A5. If you wanted to display information on patients’ age using the data in Table 5, would you construct a histogram, bar graph, frequency polygon, or pie chart? Defend your selection, and then construct such a graph.
PART B EXERCISES
B1. Using the SPSS dataset Polit2SetA, create a frequency distribution for the variable racethn. You can do this by clicking on Analyze (on the top toolbar menu), then select Descriptive Statistics from the pull-down menu, then Frequencies.

This will bring up a dialog box (this is true in almost all SPSS menu options) in which you can designate the variables of interest and specify certain statistical or output options. For this exercise, click on the variable racethn (the fourth variable in the list) and then click on the arrow in the middle of the dialog box to move this variable into the list for analysis. Then click OK. Based on the output you have created, answer these questions:
(a)What percentage of women in this study were “White, not Hispanic”?
(b)Does the column for “Cumulative Percent” yield meaningful information for this variable?
B2. Re-run the frequency distribution for racethn. This time, use the toolbar with icons that is second from the top. Put the mouse pointer over the icons, from left to right. Find the icon (likely to be the fourth one) that has a “Tool Tip” that reads “Recall recently used dialogs” when you use the mouse pointer.

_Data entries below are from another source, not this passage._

(** ** Rebuilding a router from a snapshot *)

Lemma remove_missing_spec s r :
  router_ok r →
  router_ok (remove_missing s r) ∧ pinned_ (remove_missing s r) = pinned_ r ∧
  ∀ n, n ∈ node_set_ (remove_missing s r) ↔ n ∈ node_set_ r ∧ n ∈ nodes s.
Proof.
  intros Hok. unfold remove_missing.
  assert (∀ n, n ∈ all_nodes r → node_ok n) as Hns.
  { unfold all_nodes. intros n Hn%elem_of_elements. by apply Hok. }
  assert (∀ l r0, (∀ n, n ∈ l → node_ok n) → router_ok r0 →
    let r1 := foldl (λ r id, if decide (id ∈ nodes s) then r else remove_node r id) r0 l in
    router_ok r1 ∧ pinned_ r1 = pinned_ r0 ∧
    ∀ n, n ∈ node_set_ r1 ↔ n ∈ node_set_ r0 ∧ (n ∈ l → n ∈ nodes s)) as Hgen.
  { clear. induction l as [|x l IH]; intros r0 Hl Hr0; simpl.
    { split_and!; [done..|]. intros n. rewrite elem_of_nil. tauto. }
    assert (router_ok (if decide (x ∈ nodes s) then r0 else remove_node r0 x)) as Hr1.
    { case_decide; [done|]. apply router_ok_remove; [by apply Hl; left|done]. }
    destruct (IH _ (λ n Hn, Hl n (list_elem_of_further _ _ _ Hn)) Hr1) as (? & Hp & Hin).
    split_and!; [done| |].
    - rewrite Hp. case_decide; [done|]. apply pinned_remove_node.
    - intros n. rewrite Hin, elem_of_cons. case_decide as Hx.
      + naive_solver.
      + rewrite node_set_remove_node, elem_of_difference, elem_of_singleton. naive_solver. }
  destruct (Hgen (all_nodes r) r Hns Hok) as (? & ? & Hin). split_and!; [done..|].
  intros n. rewrite Hin. unfold all_nodes. rewrite elem_of_elements. tauto.
Qed.

Lemma add_listed_spec s r :
  router_ok r → Forall node_ok (nodes s) →
  router_ok (add_listed s r) ∧ pinned_ (add_listed s r) = pinned_ r ∧
  ∀ n, n ∈ node_set_ (add_listed s r) ↔ n ∈ node_set_ r ∨ n ∈ nodes s.
Proof.
  unfold add_listed. intros Hok Hn. revert r Hok.
  induction Hn as [|x l Hx _ IH]; intros r Hok; simpl.
  { split_and!; [done..|]. intros n. rewrite elem_of_nil. tauto. }
  destruct (IH (add_node r x)) as (? & Hp & Hin); [by apply router_ok_add|].
  split_and!; [done| |].
  - rewrite Hp. apply pinned_add_node.
  - intros n. rewrite Hin, node_set_add_node, elem_of_union, elem_of_singleton, elem_of_cons. tauto.
Qed.

Lemma unpin_missing_spec s r :
  router_ok r →
  router_ok (unpin_missing s r) ∧ node_set_ (unpin_missing s r) = node_set_ r ∧
  ∀ x n, pinned_ (unpin_missing s r) !! x = Some n → (x, n) ∈ snap_pins s.
Proof.
  intros Hok. unfold unpin_missing.
  assert (∀ l r0, router_ok r0 →
    let r1 := foldl (λ r p, if decide (p ∈ snap_pins s) then r else unpin_symbol r p.1) r0 l in
    router_ok r1 ∧ node_set_ r1 = node_set_ r0 ∧
    ∀ x n, pinned_ r1 !! x = Some n →
      pinned_ r0 !! x = Some n ∧ ((x, n) ∈ l → (x, n) ∈ snap_pins s)) as Hgen.
  { clear. induction l as [|p l IH]; intros r0 Hr0; simpl.
    { split_and!; [done..|]. intros x n ?. split; [done|]. by intros ?%elem_of_nil. }
    assert (router_ok (if decide (p ∈ snap_pins s) then r0 else unpin_symbol r0 p.1)) as Hr1.
    { case_decide; [done|]. by apply (router_ok_op r0 (OpUnpin p.1)). }
    destruct (IH _ Hr1) as (? & Hp & Hin). split_and!; [done| |].
    - rewrite Hp. by case_decide.
    - intros x n [H1 H2]%Hin. rewrite elem_of_cons. case_decide as Hx.
      + split; [done|]. intros [<-|?]; [done|by apply H2].
      + simpl in H1. apply lookup_delete_Some in H1 as [Hne H1]. split; [done|].
        intros [<-|?]; [done|by apply H2]. }
  destruct (Hgen (pinned_symbols r) r Hok) as (? & ? & Hin). split_and!; [done..|].
  intros x n [H1 H2]%Hin. apply H2. by apply elem_of_map_to_list.
Qed.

Recall recently used dialogs
Click on this icon—it will bring up a list of recently used analytic commands. The “Frequencies” command should be at the top of the list because it is the one most recently used, so using this “dialog recall” feature is a useful shortcut when running multiple analyses with different variables. For this run, when the Frequencies dialog box appears, click on the “Charts” pushbutton, and then select “Bar Chart” and “Percentages.” Compare the tabled versus graphic results from Exercises B1 and B2.
B3. Now execute the SPSS Frequency command once again for the variable higrade, highest grade of education for participants (Variable 6). (If you do this analysis right after the previous one, you will need to remove the variable racethn from the variable list with the arrow push button, and then move higrade into the list for analysis.) Examine the frequency distribution information and answer these questions:
(a)What percentage of women completed 16 years of education?
(b)What percentage of women had 10 years or less of education?
(c)How many women had exactly 12 years of education?
B4. Now focus on missing data for the variable higrade, using the same frequency distribution output as in Exercise B3. Answer these questions:
(a)How many cases altogether had valid information, and what percentage of the overall sample did these cases represent?
(b)How many different types of missing values were there?
(c)What were the missing value codes (available by looking at the Variable View screen of the Data Editor, or in the Codebook)?
(d)What do these missing values codes mean?
B5. Re-run the frequency distribution for higrade. This time, when the dialog box comes up, click the pushbutton for “Statistics.” When a new dialog box appears that asks which statistics you would like, click the “Skewness” and “Kurtosis” options that appear in the lower right section under the heading “Distribution.” Then return to the main dialog box (Click Continue) and click OK. Examine the resulting output and then answer these questions:
(a)What are the values for the skewness and kurtosis indexes?
(b)Based on the information shown on the output, would you conclude that this variable is normally distributed?
(c)How would you describe the distribution of scores?